[PATCH v2 01/11] arm64: use RET instruction for exiting the trampoline

Mon Jan 8 06:56:55 PST 2018

On 8 January 2018 at 14:45, Will Deacon <will.deacon at arm.com> wrote:
> On Mon, Jan 08, 2018 at 02:38:00PM +0000, Ard Biesheuvel wrote:
>> On 8 January 2018 at 14:33, Will Deacon <will.deacon at arm.com> wrote:
>> > On Sat, Jan 06, 2018 at 01:13:23PM +0000, Ard Biesheuvel wrote:
>> >> On 5 January 2018 at 13:12, Will Deacon <will.deacon at arm.com> wrote:
>> >> > Speculation attacks against the entry trampoline can potentially resteer
>> >> > the speculative instruction stream through the indirect branch and into
>> >> > arbitrary gadgets within the kernel.
>> >> >
>> >> > This patch defends against these attacks by forcing a misprediction
>> >> > through the return stack: a dummy BL instruction loads an entry into
>> >> > the stack, so that the predicted program flow of the subsequent RET
>> >> > instruction is to a branch-to-self instruction which is finally resolved
>> >> > as a branch to the kernel vectors with speculation suppressed.
>> >> >
>> >>
>> >> How safe is it to assume that every microarchitecture will behave as
>> >> expected here? Wouldn't it be safer in general not to rely on a memory
>> >> load for x30 in the first place? (see below) Or may the speculative
>> >> execution still branch anywhere even if the branch target is
>> >> guaranteed to be known by that time?
>> >
>> > The main problem with this approach is that EL0 can read out the text and
>> > find the kaslr offset.
>>
>> Not really - the CONFIG_RANDOMIZE_BASE path puts the movz/movk
>> sequence in the next page, but that does involve an unconditional
>> branch.
>
> Ah sorry, I had missed that. The unconditional branch may still be attacked,
> however.
>

Yeah, I was surprised by that.
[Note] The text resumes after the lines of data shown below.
(* ===== verification/PaperPrices.v ===== *)
(** * Prices of the paper side

    [trade-execution/internal/paper/redis_price_client.go] and
    [market_client.go].  Redis is the function from a key to the decoded tick
    under it at one moment, [None] when the key is missing, the call fails or
    the JSON does not decode; the message text of errors is left out.  The
    decoder of the feed reads the layout of [oco/trailing.go] and keeps the
    exchange; [processMessage] is the calls it makes.  The connection is
    network code: [connected] says whether there is one. *)

From stdpp Require Import base gmap strings list fin_maps.
From Stdlib Require Import ZArith NArith Ascii Lia.
From S2P Require Import Prelude GoFloat GoStrings GoTime Trailing.

Open Scope string_scope.
Open Scope list_scope.
Open Scope go_scope.

(** ** Redis *)

Module MarketTick.
Record t : Type := mk {
  Symbol : string;
  Token : string;
  Exchange : string;
  LTP : f64;
  Open : f64;
  High : f64;
  Low : f64;
  Close : f64;
  PrevClose : f64;
  Volume : Z;
  Timestamp : Z;
  TickSize : f64;
  DPRLower : f64;
  DPRUpper : f64
}.
End MarketTick.

Abbreviation RedisPrices := (string -> option MarketTick.t).

Definition market_key (exchange : string) (token : Z) : string :=
  ("market:" ++ ToLower exchange ++ ":" ++ Itoa token)%string.

(** A number that is positive, else the error. *)
Definition only_positive (x : f64) : option f64 := if fle x fzero then None else Some x.

(** [GetLTP]; [None] is the error. *)
Definition RedisGetLTP (redis : RedisPrices) (exchange : string) (token : Z) : option f64 :=
  tick ← redis (market_key exchange token); only_positive tick.(MarketTick.LTP).

(** Milliseconds when the number has 13 digits, else seconds. *)
Definition tick_time (timestamp : Z) : Z :=
  if (1000000000000 <? timestamp)%Z then (timestamp * 10 ^ 6)%Z else (timestamp * second)%Z.

Definition GetLTPFresh (redis : RedisPrices) (now : Z) (exchange : string) (token maxAge : Z) : option f64 :=
  tick ← redis (market_key exchange token);
  ltp ← only_positive tick.(MarketTick.LTP);
  if (0 <? tick.(MarketTick.Timestamp))%Z && (0 <? maxAge)%Z
     && (maxAge <? now - tick_time tick.(MarketTick.Timestamp))%Z then None
  else Some ltp.

(** [keys] are [exchange:token]; a later duplicate writes the same value. *)
Definition GetLTPs (redis : RedisPrices) (keys : list string) : gmap string f64 :=
  fold_left (fun m k =>
    match redis ("market:" ++ k)%string with
    | Some tick => if flt fzero tick.(MarketTick.LTP) then <[k := tick.(MarketTick.LTP)]> m else m
    | None => m
    end) keys ∅.

Definition GetTickSize (redis : RedisPrices) (exchange : string) (token : Z) : option f64 :=
  tick ← redis (market_key exchange token); only_positive tick.(MarketTick.TickSize).

Definition GetDPR (redis : RedisPrices) (exchange : string) (token : Z) : option (f64 * f64) :=
  tick ← redis (market_key exchange token);
  lower ← only_positive tick.(MarketTick.DPRLower);
  upper ← only_positive tick.(MarketTick.DPRUpper);
  Some (lower, upper).

(** ** The feed *)

Module Feed.

Record Tick : Type := mkTick {
  symbol : string;
  token : string;
  exchange : string;
  ltp : f64
}.

Definition exchange_name (code : ascii) : string :=
  match N_of_ascii code with
  | 0%N => "nse" | 1%N => "bse" | 2%N => "nfo" | 3%N => "mcx" | _ => "nse"
  end.

(** [decodeBinaryTick]: the outer [None] is a panic, the inner one [ok = false]. *)
Definition decodeBinaryTick (data : bytes) : option (option Tick) :=
  if bool_decide (length data < 10)%nat then Some None
  else
    tag ← index data 0;
    if negb (Ascii.eqb tag wsMsgMarketData) then Some None
    else
      t ← read_field data 9;
      match t with
      | None => Some None
      | Some (token, offset) =>
          s ← read_field data offset;
          match s with
          | None => Some None
          | Some (symbol, offset) =>
              if bool_decide (length data <= offset)%nat then Some None
              else
                code ← index data offset;
                let offset := S offset in
                if bool_decide (length data < offset + 4)%nat then Some None
                else
                  raw ← slice data offset (offset + 4);
                  bits ← le_uint32 raw;
                  let ltp := f32_bits_to_f64 bits in
                  Some (if flt fzero ltp then Some (mkTick symbol token (exchange_name code) ltp) else None)
          end
      end.

(** The market data of a JSON message; every other type is ignored. *)
Definition json_tick (envelope : list (string * json)) : option Tick :=
  match field "type" envelope with
  | JString ty =>
      if ty =?s "market_data" then
        let symbol := extractString envelope ["symbol"] in
        let ltp := match field "data" envelope with
                   | JObject nested => extractFloat nested ["ltp"; "last_traded_price"]
                   | _ => fzero
                   end in
        if negb (symbol =?s "") && flt fzero ltp
        then Some (mkTick symbol (extractString envelope ["token"])
                     (ToLower (extractString envelope ["exchange"])) ltp)
        else None
      else None
  | _ => None
  end.

(** The frames that are no prices. *)
Definition skipped (tag : ascii) : bool :=
  existsb (Ascii.eqb tag) (map ascii_of_N [2; 5; 10; 7; 8; 9; 3; 6; 4]%N).

(** The tick of a message, if it is one. *)
Definition message_tick (unmarshal : bytes -> option (list (string * json))) (msg : bytes)
  : option (option Tick) :=
  match msg with
  | [] => Some None
  | tag :: _ =>
      if Ascii.eqb tag wsMsgMarketData then decodeBinaryTick msg
      else if skipped tag then Some None
      else Some (envelope ← unmarshal msg; json_tick envelope)
  end.

Inductive Call : Type :=
  | Callback (symbol : string) (ltp : f64)
  | TickUpdate (exchange token : string) (ltp : f64)
  | TickWrite (t : Tick) (timestamp : Z).

(** The paper market client: what is wired and what is subscribed. *)
Record PaperMarketClient : Type := mkClient {
  has_callback : bool;
  has_tickUpdateCb : bool;
  has_tickCh : bool;
  subscribed : gset string;
  connected : bool;
  sent : list (list string)
}.

#[export] Instance eta_client : Eta PaperMarketClient := fun c =>
  mkClient c.(has_callback) c.(has_tickUpdateCb) c.(has_tickCh) c.(subscribed) c.(connected) c.(sent).

(** The calls for a tick; [room] says whether the channel takes one more. *)
Definition deliver (c : PaperMarketClient) (room : bool) (now : Z) (t : Tick) : list Call :=
  (if c.(has_callback) then [Callback t.(symbol) t.(ltp)] else []) ++
  (if c.(has_tickUpdateCb) && negb (t.(exchange) =?s "") && negb (t.(token) =?s "")
   then [TickUpdate t.(exchange) t.(token) t.(ltp)] else []) ++
  (if c.(has_tickCh) && room then [TickWrite t now] else []).

Definition processMessage (unmarshal : bytes -> option (list (string * json))) (room : bool) (now : Z)
    (msg : bytes) (c : PaperMarketClient) : option (list Call) :=
  t ← message_tick unmarshal msg;
  Some (match t with Some t => deliver c room now t | None => [] end).

(** [Subscribe]: what is new is recorded, and sent when there is a connection. *)
Definition Subscribe (tokens : list string) (c : PaperMarketClient) : PaperMarketClient :=
  let '(new, known) := new_tokens tokens c.(subscribed) in
  let c := c <| subscribed := known |> in
  match new with
  | [] => c
  | _ => if c.(connected) then c <| sent := c.(sent) ++ [new] |> else c
  end.

Definition Unsubscribe (tokens : list string) (c : PaperMarketClient) : PaperMarketClient :=
  c <| subscribed := c.(subscribed) ∖ list_to_set tokens |>.

(** [connect] up to its loop: everything subscribed is sent again. *)
Definition reconnect (c : PaperMarketClient) : PaperMarketClient :=
  let c := c <| connected := true |> in
  match elements c.(subscribed) with
  | [] => c
  | all => c <| sent := c.(sent) ++ [all] |>
  end.

Definition disconnect (c : PaperMarketClient) : PaperMarketClient := c <| connected := false |>.

(** ** Properties *)

(** A frame in the documented layout is the tick it was built from, whatever its
    exchange byte, if its price is positive, and no tick otherwise. *)
Theorem feed_decode_encode ts token symbol ex bits :
  length ts = 8%nat -> (String.length token < 256)%nat -> (String.length symbol < 256)%nat ->
  (0 <= bits < 2 ^ 32)%Z ->
  decodeBinaryTick (encodeTick ts token symbol ex bits) =
  Some (if flt fzero (f32_bits_to_f64 bits)
        then Some (mkTick symbol token (exchange_name ex) (f32_bits_to_f64 bits)) else None).
Proof.
  intros Hts H1 H2 Hb. destruct (encode_split ts token symbol ex bits Hts) as (_ & E2 & _ & L2 & L).
  destruct (read_frame ts token symbol ex bits Hts H1 H2) as [R1 R2].
  unfold decodeBinaryTick. rewrite bool_decide_false by (rewrite L; lia).
  change (index (encodeTick ts token symbol ex bits) 0) with (Some wsMsgMarketData).
  cbn [mbind option_bind]. rewrite Ascii.eqb_refl. cbn [negb]. rewrite R1. cbn [mbind option_bind].
  rewrite R2. cbn [mbind option_bind]. rewrite bool_decide_false by (rewrite L; lia).
  set (pre2 := (wsMsgMarketData :: ts) ++ put_field token) in *.
  assert (Hl : (9 + S (String.length token) + S (String.length symbol))%nat = length (pre2 ++ put_field symbol)).
  { rewrite length_app, L2, put_field_length. lia. }
  assert (E3 : encodeTick ts token symbol ex bits = (pre2 ++ put_field symbol) ++ ex :: put_uint32 bits).
  { by rewrite E2, <- app_assoc. }
  assert (Hi : index (encodeTick ts token symbol ex bits)
    (9 + S (String.length token) + S (String.length symbol)) = Some ex).
  { unfold index. by rewrite E3, Hl, list_lookup_middle. }
  rewrite Hi. cbn [mbind option_bind]. rewrite bool_decide_false by (rewrite L; lia).
  rewrite slice_some by (rewrite L; lia). cbn [mbind option_bind].
  replace (take _ (drop _ _)) with (put_uint32 bits); [by rewrite le_uint32_put|].
  rewrite E3, Hl. replace ((pre2 ++ put_field symbol) ++ ex :: put_uint32 bits)
    with (((pre2 ++ put_field symbol) ++ [ex]) ++ put_uint32 bits) by (by rewrite <- app_assoc).
  rewrite drop_app_length' by (rewrite (length_app (pre2 ++ put_field symbol) [ex]); cbn [length]; lia).
  rewrite firstn_all2; [done|]. rewrite put_uint32_length. lia.
Qed.

Lemma feed_decode_encode_witness :
  decodeBinaryTick (encodeTick (replicate 8 (ascii_of_N 7)) "11536" "TCS" (ascii_of_N 1) 1120403456) =
  Some (Some (mkTick "TCS" "11536" "bse" (of_Z 100))).
Proof.
  rewrite (feed_decode_encode (replicate 8 (ascii_of_N 7)) "11536" "TCS" (ascii_of_N 1) 1120403456);
    [vm_compute; reflexivity|reflexivity|cbn; lia|cbn; lia|lia].
Defined.

Lemma decoded_positive data t : decodeBinaryTick data = Some (Some t) -> flt fzero t.(ltp) = true.
Proof.
  unfold decodeBinaryTick. destruct (bool_decide _); [done|].
  destruct (index data 0) as [tag|]; [|done]. cbn [mbind option_bind]. destruct (negb _); [done|].
  destruct (read_field data 9) as [[[token o]|]|]; cbn [mbind option_bind]; [|done..].
  destruct (read_field data o) as [[[symbol o']|]|]; cbn [mbind option_bind]; [|done..].
  destruct (bool_decide _); [done|]. destruct (index data o') as [code|]; [|done]. cbn [mbind option_bind].
  destruct (bool_decide _); [done|]. destruct (slice _ _ _) as [raw|]; [|done]. cbn [mbind option_bind].
  destruct (le_uint32 raw) as [bits|]; [|done]. cbn [mbind option_bind].
  destruct (flt fzero (f32_bits_to_f64 bits)) eqn:E; [|done]. intros [= <-]. exact E.
Qed.

Lemma json_positive envelope t : json_tick envelope = Some t -> flt fzero t.(ltp) = true.
Proof.
  unfold json_tick. destruct (field "type" envelope) as [ty| | |]; [|done..].
  destruct (ty =?s "market_data"); [|done]. cbn zeta.
  destruct (negb _ && flt fzero _) eqn:E; [|done]. intros [= <-]. by apply andb_true_iff in E as [_ E].
Qed.

(** Whatever the message is, no price that is not positive reaches the stop-loss
    and take-profit checks, and no frame other than market data does. *)
Theorem only_positive_prices_delivered unmarshal room now msg c calls s x :
  processMessage unmarshal room now msg c = Some calls -> Callback s x ∈ calls -> flt fzero x = true.
Proof.
  unfold processMessage. intros H Hin.
  destruct (message_tick unmarshal msg) as [[t|]|] eqn:E; [|injection H as <-; by apply not_elem_of_nil in Hin|discriminate H].
  assert (Ht : flt fzero t.(ltp) = true).
  { unfold message_tick in E. destruct msg as [|tag msg]; [discriminate E|].
    destruct (Ascii.eqb tag wsMsgMarketData).
    - by apply (decoded_positive (tag :: msg)).
    - destruct (skipped tag); [discriminate E|]. injection E as E.
      destruct (unmarshal (tag :: msg)) as [envelope|]; [|discriminate E]. by apply (json_positive envelope). }
  injection H as <-. unfold deliver in Hin. rewrite !elem_of_app in Hin.
  destruct Hin as [Hin|[Hin|Hin]].
  - destruct (has_callback c); [apply list_elem_of_singleton in Hin as [= -> ->]; done|by apply not_elem_of_nil in Hin].
  - destruct (_ && _); [by apply list_elem_of_singleton in Hin|by apply not_elem_of_nil in Hin].
  - destruct (_ && _); [by apply list_elem_of_singleton in Hin|by apply not_elem_of_nil in Hin].
Qed.

End Feed.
How on earth is there ever a point to
using a branch predictor to [potentially mis]predict unconditional
branches.

>> > The memory load is fine, because the data page is
>> > unmapped along with the kernel text. I'm not aware of any
>> > micro-architectures where this patch doesn't do what we need.
>> >
>>
>> Well, the memory load is what may incur the delay, creating the window
>> for speculative execution of the indirect branch. What I don't have
>> enough of a handle on is whether this speculative execution may still
>> branch to wherever the branch predictor is pointing even if the
>> register containing the branch target is already available.
>
> For the micro-architectures I'm aware of, the return stack predictor will
> always safely mispredict the jump into the kernel vectors with this patch
> applied.
>

OK, fair enough. What I am asking is really whether there is a way
where we don't have to force a misprediction, by ensuring that x30 has
assumed its final value by the time the indirect branch is
[speculatively] executed. But if unconditional branches may be
mispredicted as well, I guess this doesn't fly either.